Kreis und quer:Aus Klein wird Groß

Mühlfenzl, Martin
(Foto: SZ-Grafik)

Die einstige Provinz mausert sich zum modernsten Bildungsstandort im Freistaat - aber es liegt noch viel Arbeit vor den Kreispolitikern

Von Martin Mühlfenzl

Vier Tage haben sie hinter sich gebracht in ihrer neuen Welt. Vor etwas mehr als sechs Wochen waren sie noch die unbestrittenen Chefs über den Pausenhof. Jetzt sind die einst Großen wieder die Kleinen, denen die angehenden Abiturienten in ihrer neuen Umgebung problemlos auf den Kopf spucken könnten. Könnten! Die Älteren sollen ja leuchtendes Vorbild sein für den Nachwuchs, der noch etwas schüchtern vom Musiksaal in die Turnhalle huscht. Und irgendwann in ein paar Jahren den Neuankömmlingen auf den Kopf ..., liebevoll über die Schöpfe streicheln soll.

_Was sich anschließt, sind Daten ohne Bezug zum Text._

Lemma parkAuthorization_ok o T r turn p completed :
  live o T r →
  (P → NoDup ((RCallID <$> completed) ++ openIDs p) ∧ o = list_to_set ((RCallID <$> completed) ++ openIDs p)) →
  rwp (parkAuthorization E C R turn p completed) (parkOk T p) r.
Proof.
  intros Hl Ho. set (o1 := list_to_set (openIDs p) : gset ToolCallID). unfold parkAuthorization.
  eapply (rwp_seq _ _ (λ e r', match e with None => live o1 T r' | Some _ => live o T r' end)).
  { pose proof (recordResults_live o o1 T r completed (lv_base _ _ _ Hl) (lv_active _ _ _ Hl) (lv_calm _ _ _ Hl)) as Hrec.
    destruct completed as [|x completed]; [apply rwp_ret; eapply live_open; [done|]; intros HP; by destruct (Ho HP) as [_ ->]|].
    unfold onSession. apply rwp_sess. destruct (RecordToolResults _ _) as [s e]. apply rwp_modify, rwp_ret.
    assert (Hx : P → scan o (NewToolMessage <$> x :: completed) = Some o1).
    { intros HP. destruct (Ho HP) as [Hn ->]. apply NoDup_app in Hn as (Hn & Hd & _).
      rewrite scan_toolResults; [|done|set_solver]. f_equal. unfold o1. set_solver. }
    specialize (Hrec Hx). destruct e; [done|apply Hrec]. }
  intros [err|] r1 Hl1.
  { eapply rwp_seq; [by apply abortPark_live|]. intros b r2 Hl2. apply rwp_ret. by exists o. }
  case_bool; [apply rwp_ret; by exists o1|]. case_bool.
  { eapply rwp_seq; [by apply abortPark_live|]. intros [] r2 Hl2; [|apply rwp_ret; by exists o1].
    eapply rwp_seq; [by apply parkFailures_live|]. intros rs r3 Hrs. by apply rwp_ret. }
  apply rwp_ctx. set (r2 := setRLog _ r1). assert (Hl2 : live o1 T r2) by (by apply live_emit).
  destruct (roCancelled R _).
  { eapply rwp_seq; [by apply abortPark_live|]. intros b r3 Hl3. apply rwp_ret. by apply (orCancelled_ok o1). }
  cbv zeta. set (pa := mkPendingAuthorization _ _ _). apply rwp_on.
  pose proof (ba_sess _ _ _ (lv_base _ _ _ Hl2)) as Hs.
  pose proof (reachable_exec (rsSession r2) (OPauseForAuthorization pa) (so_reach _ _ _ Hs)) as Hr. cbn [exec] in Hr.
  unfold PauseForAuthorization in *. rewrite (active_pending _ _ _ Hs (lv_active _ _ _ Hl2)) in *.
  assert (Hfail : rwp (abortPark R p;; mret ParkFatal) (parkOk T p) (setSession (rsSession r2) r2)).
  { eapply rwp_seq; [apply abortPark_live, (live_session _ _ o1 T _ _ (lv_base _ _ _ Hl2) Hs (lv_active _ _ _ Hl2) (lv_calm _ _ _ Hl2))|].
    intros b r3 Hl3. apply rwp_ret. by exists o1. }
  destruct (negb (SState (rsSession r2) =s StateRunning)); [exact Hfail|].
  destruct (validatePendingAuthorization _ _ _); [exact Hfail|].
  eapply (announcePark_ok o1); [|done|done]. eapply base_session; [apply Hl2|]. eapply sess_ok_ext; try done; apply Hs.
Qed.

(** *** The turn *)

Lemma recordTurn_spec o T r text usage rs :
  live o T r → (P → NoDup (RCallID <$> rs) ∧ o = list_to_set (RCallID <$> rs)) →
  rwp (recordTurn E C R text usage rs) (overOr ∅ T) r.
Proof.
  intros Hl Ho. unfold recordTurn. apply rwp_on.
  pose proof (recordResults_live o ∅ T r rs (lv_base _ _ _ Hl) (lv_active _ _ _ Hl) (lv_calm _ _ _ Hl)) as Hrec.
  destruct (RecordToolResults (rsSession r) rs) as [s e].
  assert (Hx : P → scan o (NewToolMessage <$> rs) = Some ∅).
  { intros HP. destruct (Ho HP) as [Hn ->]. rewrite scan_toolResults by done. f_equal. set_solver. }
  specialize (Hrec Hx). cbn [fst snd]. destruct e as [err|]; [apply over_and; [by eapply terminate_over|done]|].
  destruct Hrec as [Hl' _]. eapply rwp_seq; [by apply save_live|]. intros [] r1 Hl1. by apply planApprovalTerminal_spec.
Qed.

Lemma endPark_spec T r text usage p out continue :
  parkOk T p out r →
  (∀ rs r', live (list_to_set (openIDs p)) T r' → RCallID <$> rs = openIDs p → rwp (continue rs) (overOr ∅ T) r') →
  rwp (endPark E C R text usage out continue) (overOr ∅ T) r.
Proof.
  intros Hok Hc. destruct out as [rs| | |]; simpl in *.
  - destruct Hok. by apply Hc.
  - by apply rwp_ret.
  - destruct Hok as [o Hl]. apply over_and; [by eapply terminate_over|done].
  - destruct Hok as [o Hl]. apply over_and; [by eapply terminate_over|done].
Qed.

Lemma dispatchTurn_spec o T r turn calls text usage :
  live o T r → (P → NoDup (CallID <$> calls) ∧ o = list_to_set (CallID <$> calls)) →
  rwp (dispatchTurn F E C R turn calls text usage) (overOr ∅ T) r.
Proof.
  intros Hl Ho. unfold dispatchTurn.
  eapply rwp_seq; [apply (dispatching_live _ (λ a, P → turnOk calls a)); [done|intros; apply dispatch_stable|]|].
  { intros O. eapply keeps_mono; [apply dispatch_keeps; [done..|]; apply (wo_phase _ (ba_world _ _ _ (lv_base _ _ _ Hl)))|].
    intros a w _ Ha [h ->] HP. by apply Ha, tools_honest. }
  intros out r1 (Hl1 & Hok & _). destruct out as [rs|rs p|rs]; simpl in Hok.
  - eapply recordTurn_spec; [done|]. intros HP. rewrite (Hok HP). by apply Ho.
  - eapply rwp_seq; [eapply (parkAuthorization_ok o); [done|]|].
    { intros HP. destruct (Ho HP) as [Hn ->], (Hok HP) as (front & c & -> & -> & Hid & _).
      unfold openIDs. rewrite Hid, <-!(fmap_cons CallID), <-fmap_app. done. }
    intros out r2 Hout. eapply endPark_spec; [done|]. intros rs' r3 Hl3 Hids. eapply recordTurn_spec; [done|].
    intros HP. rewrite Hids. split; [|done]. destruct (Ho HP) as [Hn _], (Hok HP) as (front & c & -> & _ & Hid & _).
    rewrite fmap_app in Hn. apply NoDup_app in Hn as (_ & _ & Hn). unfold openIDs. by rewrite Hid.
  - pose proof (recordResults_live o (o ∖ list_to_set (RCallID <$> rs)) T r1 rs (lv_base _ _ _ Hl1) (lv_active _ _ _ Hl1) (lv_calm _ _ _ Hl1)) as Hrec.
    eapply (rwp_seq _ _ (λ _ r', ∃ o', live o' T r')).
    + destruct rs as [|x rs]; [apply rwp_ret; by exists o|]. apply rwp_on. destruct (RecordToolResults _ _) as [s e].
      assert (Hx : P → scan o (NewToolMessage <$> x :: rs) = Some (o ∖ list_to_set (RCallID <$> x :: rs))).
      { intros HP. destruct (Ho HP) as [Hn ->]. specialize (Hok HP). apply scan_toolResults.
        - by eapply sublist_NoDup.
        - intros y. rewrite !elem_of_list_to_set. intros Hy. by eapply elem_of_sublist. }
      specialize (Hrec Hx). cbn [fst snd]. destruct e as [err|]; [apply rwp_ret; by exists o|]. destruct Hrec as [Hl' _].
      eapply rwp_seq; [by apply save_live|]. intros [] r2 Hl2. apply rwp_ret. by eexists.
    + intros e r2 [o' Hl2]. apply over_and; [|done]. destruct e; by eapply terminate_over.
Qed.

Natürlich ist letztgenannte Vorstellung reine Utopie. Schulen sind keine Ponyhöfe und Streichelzoos und an den weiterführenden beginnt stets so etwas wie der Ernst des Lebens, das Erwachsenwerden. Diese Metamorphose, die Hunderte Schüler Jahr für Jahr von Unterschleißheim über Ottobrunn bis Grünwald mit dem Eintritt in die fünfte Jahrgangsstufe beginnen, durchlebt auch der Landkreis. Er war ja selbst mal ein kleiner - nicht flächenmäßig, sondern von in seiner Entwicklung. Es ist gerade mal ein paar Jahrzehnte her, da gab es nur ein Gymnasium - Anfang der Sechziger in Gräfelfing. Vielfach waren es die Eltern, die ihre Kinder mitten im Wirtschaftswunder nicht mehr aus der "Provinz" in die altehrwürdigen Bildungseinrichtungen der Landeshauptstadt schicken wollten. So schreibt die ehemalige Vorsitzende des Fördervereins, Barbara Klingan, in der Chronik des Ottobrunner Gymnasiums. Landkreis-Schulen sollten und mussten her. Und tatsächlich erlebte der Kreis in den Siebzigerjahren einen wahren Boom - den ersten Quantensprung in seiner bildungspolitischen Entwicklung: Aus dieser Zeit stammen die Gymnasien in Ottobrunn, Unterschleißheim, Unterhaching, Oberhaching, Garching, Neubiberg, Haar und Planegg. Es war eine Transformation vom idyllischen Dorfschulleben hin zu einer - für damalige Verhältnisse - modernen Bildungslandschaft.

Jetzt ist es an der Zeit, dass der zweite Quantensprung erfolgt. Freilich kamen nach der gymnasialen Blütezeit weitere Schulen hinzu: In Höhenkirchen, Grünwald, Kirchheim. Aschheim und Unterföhring werden nun folgen, Ismaning ist im Bau, Sauerlach im Gespräch. Ja, unter Landrat Christoph Göbel und seiner Vorgängerin Johanna Rumschöttel hat eine neue Dynamik eingesetzt, mit der die Landeshauptstadt kaum Schritt halten kann. Die einstige Provinz steht davor, sich zum modernsten und am stärksten prosperierenden Bildungsstandort des Freistaats zu mausern, der immer mehr Eltern in München veranlasst, ihre Kinder aufs Land zu schicken. Dennoch wird auch der Landkreis beim Bau neuer Realschulen, Gymnasien und Fachoberschulen noch stärker aufs Tempo drücken müssen. Das zeigt sich jedes Jahr am ersten Schultag, wenn sich immer mehr Kleine anschicken, groß zu werden.